Sonja Mejcher-Atassi:
ABOUNADDARA is the name of a production house for documentary films, founded in Damascus in 2010, and of an anonymous collective of filmmakers who relay a “cinema of urgency.” Since April 2011, ABOUNADDARA has documented the Syrian uprising in ways different from the images circulating on news channels and social media. It chose to use the aesthetics of cinema to produce a form of counter-information.
The name ABOUNADDARA translates as “the man with glasses.” As stated on the collective’s website, www.abounaddara.com, it is a reference to nicknaming people according to their professions and the items associated with them in everyday Arabic culture. It is also a reference to documentary cinema and one of its early pioneers, the Russian filmmaker Dziga Vertov (1896-1954) who called himself “the man with a movie camera” and inspired a filmmaker collective, the Dziga Vertov Group, in the 1960s, which in ways similar to ABOUNADDARA set out to combine art and political activism.

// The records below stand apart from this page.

Lemma civil_from_days_era doe :
  0 <= doe < 146097 ->
  in_month (doe - 719468) (JsDate.civil_from_days (doe - 719468)).
Proof.
  intros H.
  apply (walk_days_spec (Z.to_nat 146097) (-719468) 0 2 _ _ day_check eq_refl eq_refl).
  - lia.
  - split; apply Z.leb_le; vm_compute; reflexivity.
  - rewrite Z2Nat.id; lia.
Qed.

Lemma civil_from_days_first_era r q m :
  0 <= r < 400 -> 0 <= m < 12 ->
  JsDate.civil_from_days (JsDate.MakeDay (r + 400 * q) m 1) = (r + 400 * q, m, 1).
Proof.
  intros Hr Hm.
  rewrite MakeDay_400, civil_from_days_400.
  rewrite (civil_eqb_eq _ _
             (all_from_spec _ 12 0 m
                (all_from_spec _ 400 0 r first_of_month_check Hr) Hm)).
  reflexivity.
Qed.

Lemma MakeDay_carry y m d :
  JsDate.MakeDay y m d = JsDate.MakeDay (y + m / 12) (m mod 12) d.
Proof.
  unfold JsDate.MakeDay. cbv zeta.
  assert (0 <= m mod 12 < 12) as Hr by (apply Z.mod_pos_bound; lia).
  rewrite Z.mod_mod by lia.
  rewrite (Z.div_small (m mod 12)) by lia.
  replace (y + m / 12 + 0) with (y + m / 12) by lia. reflexivity.
Qed.

(** Day 1 of month index [m] of year [y] is the first of a month: the
    month index carries into the year. *)
Lemma civil_from_days_first y m :
  JsDate.civil_from_days (JsDate.MakeDay y m 1) = (y + m / 12, m mod 12, 1).
Proof.
  rewrite MakeDay_carry.
  assert (0 <= m mod 12 < 12) as Hmn by (apply Z.mod_pos_bound; lia).
  assert (exists r q, y + m / 12 = r + 400 * q /\ 0 <= r < 400) as (r & q & -> & Hr).
  { exists ((y + m / 12) mod 400), ((y + m / 12) / 400). split.
    - pose proof (Z.div_mod (y + m / 12) 400). lia.
    - apply Z.mod_pos_bound. lia. }
  apply civil_from_days_first_era; assumption.
Qed.

(** A day lies in the month [civil_from_days] gives it. *)
Lemma civil_from_days_month day : in_month day (JsDate.civil_from_days day).
Proof.
  assert (0 <= (day + 719468) mod 146097 < 146097) as Hdoe
    by (apply Z.mod_pos_bound; lia).
  pose proof (Z.div_mod (day + 719468) 146097 ltac:(lia)) as Hday.
  set (doe := (day + 719468) mod 146097) in *.
  set (q := (day + 719468) / 146097) in *.
  assert (day = (doe - 719468) + 146097 * q) as Hd by lia.
  clearbody doe q. subst day. clear Hday.
  rewrite civil_from_days_400.
  pose proof (civil_from_days_era doe Hdoe) as Hc.
  destruct (JsDate.civil_from_days (doe - 719468)) as [[y m] d].
  unfold in_month, shift_years in *. simpl in *. rewrite !MakeDay_400. lia.
Qed.

(** *** Numbers in month keys *)

Lemma digits_value_app a b : forall acc,
  JsString.digits_value (a +:+ b) acc
    = JsString.digits_value a acc ≫= JsString.digits_value b.
Proof.
  induction a as [|c a IH]; intros acc.
  - by rewrite string_app_nil_l.
  - rewrite string_app_cons. simpl.
    destruct (JsString.digit_value c); [apply IH|reflexivity].
Qed.

Lemma has_char_app c a b : has_char c (a +:+ b) = has_char c a || has_char c b.
Proof.
  induction a as [|x a IH]; [by rewrite string_app_nil_l|].
  rewrite string_app_cons. simpl. by rewrite IH, orb_assoc.
Qed.

Lemma pretty_N_char_digit x :
  (x < 10)%N ->
  JsString.digit_value (pretty_N_char x) = Some (Z.of_N x) /\
  Ascii.eqb (pretty_N_char x) "-" = false.
Proof.
  intros Hx.
  assert (x = 0 \/ x = 1 \/ x = 2 \/ x = 3 \/ x = 4 \/ x = 5 \/ x = 6 \/ x = 7
          \/ x = 8 \/ x = 9)%N as H by lia.
  repeat (destruct H as [->|H]; [by split|]). subst x. by split.
Qed.

(** The digits [pretty] prints for a natural number read back as it. *)
Lemma pretty_N_go_digits x : forall s,
  exists p,
    pretty_N_go x s = p +:+ s /\
    JsString.digits_value p 0 = Some (Z.of_N x) /\
    has_char "-" p = false.
Proof.
  induction (N.lt_wf_0 x) as [x _ IH]. intros s.
  assert (x = 0 \/ 0 < x)%N as [->|Hpos] by lia.
  - exists "". rewrite pretty_N_go_0, string_app_nil_l. by repeat split.
  - rewrite pretty_N_go_step by done.
    destruct (IH (x `div` 10)%N (N.div_lt x 10 Hpos eq_refl)
                 (String (pretty_N_char (x `mod` 10)) s)) as (p & -> & Hv & Hd).
    destruct (pretty_N_char_digit (x `mod` 10)%N) as [Hdig Hne];
      [by apply N.mod_lt|].
    exists (p +:+ String (pretty_N_char (x `mod` 10)) "").
    split; [by rewrite string_app_assoc, string_app_cons, string_app_nil_l|].
    split.
    + rewrite digits_value_app, Hv. simpl. rewrite Hdig. f_equal.
      pose proof (N.div_mod x 10). lia.
    + rewrite has_char_app, Hd. simpl. by rewrite Hne.
Qed.

Lemma Number_pretty z :
  0 <= z ->
  JsString.Number (pretty z) = Some z /\ has_char "-" (pretty z) = false.
Proof.
  intros Hz. destruct z as [|p|p]; [by split| |lia].
  change (pretty (Z.pos p)) with (pretty (N.pos p)).
  unfold pretty, pretty_N. destruct (decide (N.pos p = 0%N)) as [|_]; [done|].
  destruct (pretty_N_go_digits (N.pos p) "") as (d & -> & Hv & Hd).
  rewrite string_app_nil_r. by split.
Qed.

Lemma pretty_four_digits z : 1000 <= z <= 9999 -> String.length (pretty z) = 4%nat.
Proof.
  intros Hz. destruct z as [|p|p]; [lia| |lia].
  change (pretty (Z.pos p)) with (pretty (N.pos p)).
  unfold pretty, pretty_N. destruct (decide (N.pos p = 0%N)) as [|_]; [done|].
  set (x := N.pos p). assert (1000 <= x <= 9999)%N as Hx by lia. clearbody x.
  rewrite pretty_N_go_step by lia.
  rewrite pretty_N_go_step by (apply N.div_str_pos; lia).
  assert (10 <= (x `div` 10) `div` 10 < 100)%N as H2.
  { split; [apply N.div_le_lower_bound; [lia|]; apply N.div_le_lower_bound; lia|].
    apply N.Div0.div_lt_upper_bound. apply N.Div0.div_lt_upper_bound. lia. }
  rewrite pretty_N_go_step by lia.
  assert (1 <= ((x `div` 10) `div` 10) `div` 10 < 10)%N as H3.
  { split; [apply N.div_le_lower_bound; lia|].
    apply N.Div0.div_lt_upper_bound. lia. }
  rewrite pretty_N_go_step by lia.
  rewrite (N.div_small (((x `div` 10) `div` 10) `div` 10) 10) by lia.
  by rewrite pretty_N_go_0.
Qed.

Lemma split_on_none c s : has_char c s = false -> JsString.split_on c s = [s].
Proof.
  induction s as [|a s IH]; [done|]. simpl. intros H.
  apply orb_false_elim in H as [Ha Hs]. rewrite Ha, (IH Hs). reflexivity.
Qed.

With its “bullet films,” ranging in length between one and four minutes, ABOUNADDARA does not simply show one side of the revolution-turned-war but gives voice to various camps, rebels as well as supporters of the regime, and first and foremost to ordinary citizens, placing emphasis on their shared humanity. It has posted its films on Facebook via Vimeo every Friday as a way of political participation in the mainly peaceful Friday demonstrations that so marked the Syrian revolution in its early phase, carrying glasses/cameras rather than weapons. Its objective is not to add to the media spectacle of information; rather, it sets out to critically question the very representation of the Syrian revolution and to sensitize its audience to the increasingly desperate situation in Syria.
ABOUNADDARA has gained increasing media coverage itself. A number of its films have been shown at international film festivals, such as Mostra de Venise, Festival du Nouveau Cinéma (Montreal), Doclisboa (Lisbon), the Hand Belfort International Film Festival, and the Human Rights Watch Film Festival (London). The collective was awarded the 2014 Sundance Short Film Grand Jury Prize for “Of God and Dogs.” It has also made one feature film based on its weekly short films, which was broadcast by ARTE TV under the title “Syria: Snapshots of History in the Making.”
Charif Kiwan is a filmmaker and a founding member of ABOUNADDARA.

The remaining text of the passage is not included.